## What the task asks
Find every line in the records below that contains the word "using", and copy each such line.
------------------------------------------------------------
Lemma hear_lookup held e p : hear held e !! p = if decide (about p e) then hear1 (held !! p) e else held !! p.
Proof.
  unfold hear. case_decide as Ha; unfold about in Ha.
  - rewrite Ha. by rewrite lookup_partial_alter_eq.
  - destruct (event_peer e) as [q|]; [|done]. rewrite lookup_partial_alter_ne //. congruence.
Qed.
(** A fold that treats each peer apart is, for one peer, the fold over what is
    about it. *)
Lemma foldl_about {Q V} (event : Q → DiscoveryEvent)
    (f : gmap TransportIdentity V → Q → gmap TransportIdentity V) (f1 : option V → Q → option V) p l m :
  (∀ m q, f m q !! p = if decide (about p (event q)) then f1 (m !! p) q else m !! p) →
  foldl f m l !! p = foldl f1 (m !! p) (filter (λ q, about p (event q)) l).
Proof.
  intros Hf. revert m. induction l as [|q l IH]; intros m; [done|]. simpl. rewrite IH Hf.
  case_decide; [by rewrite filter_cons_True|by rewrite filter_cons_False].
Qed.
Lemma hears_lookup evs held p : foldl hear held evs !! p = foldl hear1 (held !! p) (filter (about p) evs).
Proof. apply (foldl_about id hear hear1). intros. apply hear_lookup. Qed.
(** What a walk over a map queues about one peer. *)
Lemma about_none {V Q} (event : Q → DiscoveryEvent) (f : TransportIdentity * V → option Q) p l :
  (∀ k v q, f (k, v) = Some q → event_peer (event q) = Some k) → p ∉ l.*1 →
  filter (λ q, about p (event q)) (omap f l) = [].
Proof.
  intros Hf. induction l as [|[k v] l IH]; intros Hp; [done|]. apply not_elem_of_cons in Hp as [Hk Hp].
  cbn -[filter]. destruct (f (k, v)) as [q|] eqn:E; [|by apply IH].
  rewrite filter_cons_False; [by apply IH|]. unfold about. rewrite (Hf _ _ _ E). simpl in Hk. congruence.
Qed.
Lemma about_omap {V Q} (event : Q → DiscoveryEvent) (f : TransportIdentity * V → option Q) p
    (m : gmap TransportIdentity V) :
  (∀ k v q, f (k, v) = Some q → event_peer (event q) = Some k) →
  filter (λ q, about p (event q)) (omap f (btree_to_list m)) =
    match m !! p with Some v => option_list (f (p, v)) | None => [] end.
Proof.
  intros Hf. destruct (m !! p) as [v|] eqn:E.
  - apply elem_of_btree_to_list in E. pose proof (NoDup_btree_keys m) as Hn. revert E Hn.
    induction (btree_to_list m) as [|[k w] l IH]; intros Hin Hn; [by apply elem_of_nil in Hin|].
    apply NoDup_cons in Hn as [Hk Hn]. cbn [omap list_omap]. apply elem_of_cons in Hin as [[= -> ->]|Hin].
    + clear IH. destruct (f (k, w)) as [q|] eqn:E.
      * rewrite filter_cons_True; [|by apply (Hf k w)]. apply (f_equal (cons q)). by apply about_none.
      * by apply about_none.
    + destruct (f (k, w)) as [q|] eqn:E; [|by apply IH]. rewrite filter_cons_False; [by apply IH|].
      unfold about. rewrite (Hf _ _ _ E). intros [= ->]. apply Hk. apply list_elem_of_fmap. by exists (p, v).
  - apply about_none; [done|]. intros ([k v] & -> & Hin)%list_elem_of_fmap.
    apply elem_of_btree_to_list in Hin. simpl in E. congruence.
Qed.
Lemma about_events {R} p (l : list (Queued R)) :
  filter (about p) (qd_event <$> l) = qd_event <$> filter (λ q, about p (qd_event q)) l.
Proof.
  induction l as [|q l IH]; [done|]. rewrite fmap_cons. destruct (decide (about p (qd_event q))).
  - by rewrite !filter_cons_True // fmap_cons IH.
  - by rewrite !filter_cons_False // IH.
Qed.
------------------------------------------------------------
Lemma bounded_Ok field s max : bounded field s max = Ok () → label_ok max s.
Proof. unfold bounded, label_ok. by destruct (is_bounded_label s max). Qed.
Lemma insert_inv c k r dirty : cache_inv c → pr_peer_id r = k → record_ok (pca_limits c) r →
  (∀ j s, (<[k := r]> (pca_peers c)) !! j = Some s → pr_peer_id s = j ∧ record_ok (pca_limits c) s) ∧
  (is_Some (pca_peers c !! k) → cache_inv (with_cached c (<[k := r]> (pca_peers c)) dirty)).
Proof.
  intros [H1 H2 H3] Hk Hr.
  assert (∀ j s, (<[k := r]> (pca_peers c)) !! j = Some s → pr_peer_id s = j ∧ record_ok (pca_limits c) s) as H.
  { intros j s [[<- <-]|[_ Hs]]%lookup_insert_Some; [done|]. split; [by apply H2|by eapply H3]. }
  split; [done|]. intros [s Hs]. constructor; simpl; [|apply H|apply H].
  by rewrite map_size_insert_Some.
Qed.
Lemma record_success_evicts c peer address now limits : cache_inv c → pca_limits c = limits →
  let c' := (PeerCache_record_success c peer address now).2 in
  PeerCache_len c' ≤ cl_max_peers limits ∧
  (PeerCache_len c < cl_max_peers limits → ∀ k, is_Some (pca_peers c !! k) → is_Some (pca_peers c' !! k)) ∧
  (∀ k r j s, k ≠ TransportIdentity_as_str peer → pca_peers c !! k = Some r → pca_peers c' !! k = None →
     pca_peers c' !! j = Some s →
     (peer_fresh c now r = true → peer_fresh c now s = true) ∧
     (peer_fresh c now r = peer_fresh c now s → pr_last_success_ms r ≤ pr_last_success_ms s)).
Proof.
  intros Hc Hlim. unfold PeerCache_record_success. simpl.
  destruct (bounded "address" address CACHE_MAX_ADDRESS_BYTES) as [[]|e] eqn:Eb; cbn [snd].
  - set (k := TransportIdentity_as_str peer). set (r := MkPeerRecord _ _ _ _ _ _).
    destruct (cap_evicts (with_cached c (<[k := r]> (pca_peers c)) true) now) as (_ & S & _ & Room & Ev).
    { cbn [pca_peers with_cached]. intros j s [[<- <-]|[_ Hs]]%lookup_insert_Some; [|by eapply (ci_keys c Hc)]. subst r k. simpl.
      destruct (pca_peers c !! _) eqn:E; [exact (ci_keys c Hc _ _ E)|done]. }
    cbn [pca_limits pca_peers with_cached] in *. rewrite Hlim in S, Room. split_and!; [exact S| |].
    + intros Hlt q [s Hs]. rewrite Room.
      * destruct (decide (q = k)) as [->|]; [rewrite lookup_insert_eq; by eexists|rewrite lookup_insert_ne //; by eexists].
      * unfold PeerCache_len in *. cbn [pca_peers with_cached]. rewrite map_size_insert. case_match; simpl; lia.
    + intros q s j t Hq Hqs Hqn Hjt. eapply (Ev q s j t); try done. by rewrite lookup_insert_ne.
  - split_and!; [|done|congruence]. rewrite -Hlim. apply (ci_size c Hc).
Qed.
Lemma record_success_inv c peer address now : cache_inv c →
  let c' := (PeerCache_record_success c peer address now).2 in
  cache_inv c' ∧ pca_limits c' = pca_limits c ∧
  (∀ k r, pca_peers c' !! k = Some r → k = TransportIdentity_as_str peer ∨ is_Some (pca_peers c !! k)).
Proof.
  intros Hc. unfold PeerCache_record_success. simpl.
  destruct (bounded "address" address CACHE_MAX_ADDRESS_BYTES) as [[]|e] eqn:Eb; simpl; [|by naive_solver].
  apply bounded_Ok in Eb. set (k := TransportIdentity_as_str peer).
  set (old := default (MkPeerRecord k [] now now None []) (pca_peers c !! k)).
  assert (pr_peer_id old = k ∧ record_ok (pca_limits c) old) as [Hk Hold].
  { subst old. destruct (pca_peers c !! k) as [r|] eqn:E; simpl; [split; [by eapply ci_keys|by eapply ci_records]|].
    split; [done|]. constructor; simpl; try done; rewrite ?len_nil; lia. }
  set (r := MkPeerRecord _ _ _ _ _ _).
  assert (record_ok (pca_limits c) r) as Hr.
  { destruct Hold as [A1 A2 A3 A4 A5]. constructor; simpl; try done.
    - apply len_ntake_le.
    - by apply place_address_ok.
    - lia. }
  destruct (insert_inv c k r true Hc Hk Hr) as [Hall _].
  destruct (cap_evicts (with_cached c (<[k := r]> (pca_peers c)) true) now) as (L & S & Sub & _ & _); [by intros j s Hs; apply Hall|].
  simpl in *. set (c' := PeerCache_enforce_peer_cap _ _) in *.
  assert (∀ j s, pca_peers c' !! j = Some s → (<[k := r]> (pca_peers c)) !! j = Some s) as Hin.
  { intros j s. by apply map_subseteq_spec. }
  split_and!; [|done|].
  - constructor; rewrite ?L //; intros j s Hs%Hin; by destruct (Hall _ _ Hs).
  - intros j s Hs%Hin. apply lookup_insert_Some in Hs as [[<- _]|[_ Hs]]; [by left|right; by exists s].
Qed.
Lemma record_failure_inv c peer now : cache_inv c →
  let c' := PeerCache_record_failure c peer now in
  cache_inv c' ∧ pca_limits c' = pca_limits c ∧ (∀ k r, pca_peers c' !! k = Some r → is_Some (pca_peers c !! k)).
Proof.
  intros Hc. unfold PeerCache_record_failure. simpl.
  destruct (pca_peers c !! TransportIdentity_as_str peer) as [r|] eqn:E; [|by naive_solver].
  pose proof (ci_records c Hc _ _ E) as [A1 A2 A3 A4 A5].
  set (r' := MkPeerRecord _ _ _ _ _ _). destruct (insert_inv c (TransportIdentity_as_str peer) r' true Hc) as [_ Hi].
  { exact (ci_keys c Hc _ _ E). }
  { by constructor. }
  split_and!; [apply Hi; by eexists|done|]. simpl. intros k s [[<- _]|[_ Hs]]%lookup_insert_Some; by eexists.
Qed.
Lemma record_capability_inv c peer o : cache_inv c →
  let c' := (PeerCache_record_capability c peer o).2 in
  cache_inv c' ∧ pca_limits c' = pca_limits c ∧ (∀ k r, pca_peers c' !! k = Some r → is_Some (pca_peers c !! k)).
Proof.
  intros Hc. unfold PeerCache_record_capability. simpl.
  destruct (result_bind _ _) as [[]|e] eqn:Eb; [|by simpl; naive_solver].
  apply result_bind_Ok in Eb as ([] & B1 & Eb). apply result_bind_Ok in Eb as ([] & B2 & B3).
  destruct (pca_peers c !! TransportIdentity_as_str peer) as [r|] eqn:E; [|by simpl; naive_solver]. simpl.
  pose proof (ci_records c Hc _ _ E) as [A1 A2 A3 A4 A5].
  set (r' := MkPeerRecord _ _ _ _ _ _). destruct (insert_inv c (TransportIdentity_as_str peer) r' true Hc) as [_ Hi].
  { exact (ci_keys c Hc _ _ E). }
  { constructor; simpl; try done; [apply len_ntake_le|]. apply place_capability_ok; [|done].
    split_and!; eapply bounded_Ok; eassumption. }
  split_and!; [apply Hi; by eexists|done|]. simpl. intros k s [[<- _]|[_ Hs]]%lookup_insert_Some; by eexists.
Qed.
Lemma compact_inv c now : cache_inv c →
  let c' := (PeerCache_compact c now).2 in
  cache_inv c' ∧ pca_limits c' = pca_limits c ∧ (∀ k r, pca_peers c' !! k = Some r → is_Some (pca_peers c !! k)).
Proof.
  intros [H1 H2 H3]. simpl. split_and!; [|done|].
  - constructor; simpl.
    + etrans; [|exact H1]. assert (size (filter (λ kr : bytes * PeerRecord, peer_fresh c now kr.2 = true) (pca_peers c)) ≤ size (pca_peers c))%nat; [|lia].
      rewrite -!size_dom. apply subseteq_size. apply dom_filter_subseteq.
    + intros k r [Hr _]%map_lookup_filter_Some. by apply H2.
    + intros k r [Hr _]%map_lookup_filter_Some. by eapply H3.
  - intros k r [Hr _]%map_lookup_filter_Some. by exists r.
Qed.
------------------------------------------------------------
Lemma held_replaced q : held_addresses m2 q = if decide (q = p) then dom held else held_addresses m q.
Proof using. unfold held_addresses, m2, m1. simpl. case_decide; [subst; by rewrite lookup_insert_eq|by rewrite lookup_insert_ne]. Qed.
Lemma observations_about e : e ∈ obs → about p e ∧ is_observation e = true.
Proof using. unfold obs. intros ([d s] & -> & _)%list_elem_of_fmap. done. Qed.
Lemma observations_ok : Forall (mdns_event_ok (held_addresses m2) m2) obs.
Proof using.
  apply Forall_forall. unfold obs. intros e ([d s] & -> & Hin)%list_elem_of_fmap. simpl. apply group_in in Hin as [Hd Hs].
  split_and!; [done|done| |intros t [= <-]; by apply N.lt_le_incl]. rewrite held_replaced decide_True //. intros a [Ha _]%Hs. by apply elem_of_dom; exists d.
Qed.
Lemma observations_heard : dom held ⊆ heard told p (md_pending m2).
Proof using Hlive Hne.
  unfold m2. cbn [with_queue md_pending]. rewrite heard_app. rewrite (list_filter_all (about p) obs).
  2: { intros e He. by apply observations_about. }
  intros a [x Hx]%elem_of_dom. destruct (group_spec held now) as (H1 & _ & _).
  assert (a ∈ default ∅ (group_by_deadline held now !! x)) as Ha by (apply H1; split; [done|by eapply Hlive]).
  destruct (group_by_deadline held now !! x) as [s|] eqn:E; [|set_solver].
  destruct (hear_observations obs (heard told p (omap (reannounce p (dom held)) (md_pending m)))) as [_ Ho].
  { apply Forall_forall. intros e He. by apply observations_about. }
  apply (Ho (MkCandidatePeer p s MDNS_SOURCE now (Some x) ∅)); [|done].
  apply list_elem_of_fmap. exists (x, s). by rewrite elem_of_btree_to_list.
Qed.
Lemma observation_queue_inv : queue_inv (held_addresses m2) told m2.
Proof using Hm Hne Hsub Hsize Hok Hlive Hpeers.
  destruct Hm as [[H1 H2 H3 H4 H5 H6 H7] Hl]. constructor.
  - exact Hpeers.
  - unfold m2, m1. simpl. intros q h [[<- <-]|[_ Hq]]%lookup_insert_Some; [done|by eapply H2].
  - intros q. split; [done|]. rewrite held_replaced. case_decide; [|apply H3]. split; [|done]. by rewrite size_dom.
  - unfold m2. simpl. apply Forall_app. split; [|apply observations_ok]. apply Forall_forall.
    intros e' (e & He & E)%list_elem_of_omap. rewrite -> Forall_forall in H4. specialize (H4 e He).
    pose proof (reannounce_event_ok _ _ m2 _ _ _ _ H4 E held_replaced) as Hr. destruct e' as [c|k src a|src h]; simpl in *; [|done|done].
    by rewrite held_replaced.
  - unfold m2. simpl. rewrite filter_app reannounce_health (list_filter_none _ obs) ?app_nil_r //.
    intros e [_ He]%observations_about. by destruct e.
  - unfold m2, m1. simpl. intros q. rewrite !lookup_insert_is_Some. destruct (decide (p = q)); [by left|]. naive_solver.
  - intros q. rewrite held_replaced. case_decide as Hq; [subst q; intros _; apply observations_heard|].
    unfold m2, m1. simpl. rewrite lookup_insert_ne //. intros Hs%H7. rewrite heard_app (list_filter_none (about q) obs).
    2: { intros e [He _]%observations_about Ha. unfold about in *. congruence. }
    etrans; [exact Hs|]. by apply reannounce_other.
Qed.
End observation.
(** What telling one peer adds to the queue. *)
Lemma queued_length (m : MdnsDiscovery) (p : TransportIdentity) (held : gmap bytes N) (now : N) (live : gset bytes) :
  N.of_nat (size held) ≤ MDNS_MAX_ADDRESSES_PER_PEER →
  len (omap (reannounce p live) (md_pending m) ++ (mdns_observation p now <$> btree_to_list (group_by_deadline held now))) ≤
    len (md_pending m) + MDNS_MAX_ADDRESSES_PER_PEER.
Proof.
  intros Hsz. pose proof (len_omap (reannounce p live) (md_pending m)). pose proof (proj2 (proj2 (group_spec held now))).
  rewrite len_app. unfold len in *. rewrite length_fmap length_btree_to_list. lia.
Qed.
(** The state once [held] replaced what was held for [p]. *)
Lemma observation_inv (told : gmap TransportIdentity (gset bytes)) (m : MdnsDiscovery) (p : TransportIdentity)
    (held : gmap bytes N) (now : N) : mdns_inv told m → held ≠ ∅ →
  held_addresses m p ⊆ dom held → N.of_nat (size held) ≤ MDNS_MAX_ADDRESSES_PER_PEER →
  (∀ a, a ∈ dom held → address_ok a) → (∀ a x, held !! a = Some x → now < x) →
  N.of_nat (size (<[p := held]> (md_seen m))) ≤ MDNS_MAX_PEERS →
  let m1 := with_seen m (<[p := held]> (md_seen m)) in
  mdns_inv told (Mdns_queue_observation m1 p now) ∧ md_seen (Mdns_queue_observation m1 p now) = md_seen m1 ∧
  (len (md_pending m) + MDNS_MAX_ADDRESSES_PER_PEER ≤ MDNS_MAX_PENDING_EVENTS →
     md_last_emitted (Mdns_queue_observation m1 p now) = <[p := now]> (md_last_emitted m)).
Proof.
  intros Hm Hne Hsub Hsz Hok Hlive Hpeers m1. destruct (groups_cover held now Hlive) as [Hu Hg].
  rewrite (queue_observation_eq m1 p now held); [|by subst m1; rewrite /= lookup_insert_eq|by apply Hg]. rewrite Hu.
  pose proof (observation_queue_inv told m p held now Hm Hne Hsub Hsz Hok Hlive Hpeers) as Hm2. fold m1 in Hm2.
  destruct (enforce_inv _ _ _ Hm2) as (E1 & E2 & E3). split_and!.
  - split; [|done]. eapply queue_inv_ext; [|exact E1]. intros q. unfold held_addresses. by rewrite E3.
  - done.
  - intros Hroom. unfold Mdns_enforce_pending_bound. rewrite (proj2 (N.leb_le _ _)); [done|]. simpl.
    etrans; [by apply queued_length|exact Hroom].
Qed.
------------------------------------------------------------
## Result of the exercise
Proof using. unfold held_addresses, m2, m1. simpl. case_decide; [subst; by rewrite lookup_insert_eq|by rewrite lookup_insert_ne]. Qed.
Proof using. unfold obs. intros ([d s] & -> & _)%list_elem_of_fmap. done. Qed.
Proof using.
Proof using Hlive Hne.
Proof using Hm Hne Hsub Hsize Hok Hlive Hpeers.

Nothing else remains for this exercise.